The problem —
Among the lines of data below, reproduce only those from the one with "(** With the" through the one with "exists conf ws, read_config", exactly as they stand, both ends included.

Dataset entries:
-----

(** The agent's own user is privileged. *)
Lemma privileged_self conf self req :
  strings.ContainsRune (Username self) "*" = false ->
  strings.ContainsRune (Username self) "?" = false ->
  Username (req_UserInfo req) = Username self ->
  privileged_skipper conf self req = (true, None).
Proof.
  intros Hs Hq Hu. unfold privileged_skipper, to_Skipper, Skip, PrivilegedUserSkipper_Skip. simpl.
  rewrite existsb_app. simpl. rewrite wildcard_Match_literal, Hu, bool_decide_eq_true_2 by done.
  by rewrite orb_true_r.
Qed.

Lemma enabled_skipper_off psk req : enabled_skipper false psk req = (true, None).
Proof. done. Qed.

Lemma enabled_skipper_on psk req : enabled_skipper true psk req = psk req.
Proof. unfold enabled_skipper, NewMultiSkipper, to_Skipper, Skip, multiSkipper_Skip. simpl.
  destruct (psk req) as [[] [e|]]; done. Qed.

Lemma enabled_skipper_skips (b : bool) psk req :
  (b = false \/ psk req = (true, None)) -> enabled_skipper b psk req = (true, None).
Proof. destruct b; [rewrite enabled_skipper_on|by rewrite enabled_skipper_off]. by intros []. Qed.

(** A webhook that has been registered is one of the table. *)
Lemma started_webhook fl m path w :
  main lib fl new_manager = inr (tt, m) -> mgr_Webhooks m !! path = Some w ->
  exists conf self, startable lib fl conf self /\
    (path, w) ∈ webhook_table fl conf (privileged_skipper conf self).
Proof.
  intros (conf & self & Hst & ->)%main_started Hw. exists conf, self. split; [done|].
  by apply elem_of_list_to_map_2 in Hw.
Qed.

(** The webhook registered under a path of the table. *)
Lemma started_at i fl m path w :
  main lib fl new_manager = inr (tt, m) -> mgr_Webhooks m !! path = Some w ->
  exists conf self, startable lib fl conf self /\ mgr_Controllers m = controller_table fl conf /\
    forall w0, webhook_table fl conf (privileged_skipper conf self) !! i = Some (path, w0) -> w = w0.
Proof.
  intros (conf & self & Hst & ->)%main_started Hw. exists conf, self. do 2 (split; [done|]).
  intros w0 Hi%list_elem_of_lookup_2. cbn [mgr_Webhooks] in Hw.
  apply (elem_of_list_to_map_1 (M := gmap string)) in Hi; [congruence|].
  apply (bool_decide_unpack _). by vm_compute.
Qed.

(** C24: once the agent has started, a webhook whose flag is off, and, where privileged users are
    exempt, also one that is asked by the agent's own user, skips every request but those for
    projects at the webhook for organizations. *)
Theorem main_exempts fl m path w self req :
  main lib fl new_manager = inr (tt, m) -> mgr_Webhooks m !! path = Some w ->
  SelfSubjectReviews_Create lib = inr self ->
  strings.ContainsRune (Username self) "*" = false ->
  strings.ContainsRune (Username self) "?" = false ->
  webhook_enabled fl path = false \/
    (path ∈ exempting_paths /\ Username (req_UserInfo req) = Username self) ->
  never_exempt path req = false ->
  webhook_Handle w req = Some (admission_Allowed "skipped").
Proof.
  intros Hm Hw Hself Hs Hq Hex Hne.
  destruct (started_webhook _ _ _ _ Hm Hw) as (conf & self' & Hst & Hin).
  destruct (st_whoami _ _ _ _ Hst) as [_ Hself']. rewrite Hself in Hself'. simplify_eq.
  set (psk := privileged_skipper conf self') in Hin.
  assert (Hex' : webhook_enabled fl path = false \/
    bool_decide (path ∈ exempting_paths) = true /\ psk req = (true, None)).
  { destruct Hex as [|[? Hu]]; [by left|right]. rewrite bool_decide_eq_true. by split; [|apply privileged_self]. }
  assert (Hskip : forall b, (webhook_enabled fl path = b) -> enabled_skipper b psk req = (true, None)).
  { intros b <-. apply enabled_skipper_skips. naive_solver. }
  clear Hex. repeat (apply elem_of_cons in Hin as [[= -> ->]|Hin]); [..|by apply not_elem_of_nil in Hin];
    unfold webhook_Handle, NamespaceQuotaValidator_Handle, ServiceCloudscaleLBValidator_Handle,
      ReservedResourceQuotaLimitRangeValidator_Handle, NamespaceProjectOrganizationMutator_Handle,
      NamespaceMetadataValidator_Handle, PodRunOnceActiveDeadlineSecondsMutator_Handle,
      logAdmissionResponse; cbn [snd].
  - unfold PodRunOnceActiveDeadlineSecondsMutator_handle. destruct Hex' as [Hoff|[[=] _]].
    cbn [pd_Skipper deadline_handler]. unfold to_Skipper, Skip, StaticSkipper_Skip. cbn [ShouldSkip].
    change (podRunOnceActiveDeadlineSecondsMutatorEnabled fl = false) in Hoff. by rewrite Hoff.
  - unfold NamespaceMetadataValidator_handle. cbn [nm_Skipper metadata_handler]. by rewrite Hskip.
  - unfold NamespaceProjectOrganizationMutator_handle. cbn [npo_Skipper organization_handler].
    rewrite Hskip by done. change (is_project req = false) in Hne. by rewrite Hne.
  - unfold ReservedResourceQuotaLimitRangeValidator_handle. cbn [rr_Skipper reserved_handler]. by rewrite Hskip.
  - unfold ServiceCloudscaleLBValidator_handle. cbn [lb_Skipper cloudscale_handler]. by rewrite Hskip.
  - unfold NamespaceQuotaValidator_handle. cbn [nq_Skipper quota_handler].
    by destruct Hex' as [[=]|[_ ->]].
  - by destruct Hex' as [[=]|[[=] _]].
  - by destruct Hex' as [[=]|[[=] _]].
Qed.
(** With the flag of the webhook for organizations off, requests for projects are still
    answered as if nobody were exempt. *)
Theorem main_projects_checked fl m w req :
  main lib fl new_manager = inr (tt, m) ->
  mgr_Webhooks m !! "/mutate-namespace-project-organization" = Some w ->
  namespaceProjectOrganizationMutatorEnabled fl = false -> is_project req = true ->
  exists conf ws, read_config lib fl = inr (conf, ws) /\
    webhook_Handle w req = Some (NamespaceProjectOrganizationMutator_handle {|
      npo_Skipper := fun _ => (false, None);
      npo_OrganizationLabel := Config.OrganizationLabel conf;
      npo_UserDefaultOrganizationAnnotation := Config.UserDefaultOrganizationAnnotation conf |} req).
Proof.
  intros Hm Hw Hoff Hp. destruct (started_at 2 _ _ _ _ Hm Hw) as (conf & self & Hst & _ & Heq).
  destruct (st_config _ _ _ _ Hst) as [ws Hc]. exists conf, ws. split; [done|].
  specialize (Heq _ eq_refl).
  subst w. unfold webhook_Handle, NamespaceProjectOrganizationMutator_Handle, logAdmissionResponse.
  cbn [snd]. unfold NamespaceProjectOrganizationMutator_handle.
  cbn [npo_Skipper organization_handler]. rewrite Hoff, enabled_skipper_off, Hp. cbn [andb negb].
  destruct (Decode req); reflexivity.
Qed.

-----

Completed task —
(** With the flag of the webhook for organizations off, requests for projects are still
    answered as if nobody were exempt. *)
Theorem main_projects_checked fl m w req :
  main lib fl new_manager = inr (tt, m) ->
  mgr_Webhooks m !! "/mutate-namespace-project-organization" = Some w ->
  namespaceProjectOrganizationMutatorEnabled fl = false -> is_project req = true ->
  exists conf ws, read_config lib fl = inr (conf, ws) /\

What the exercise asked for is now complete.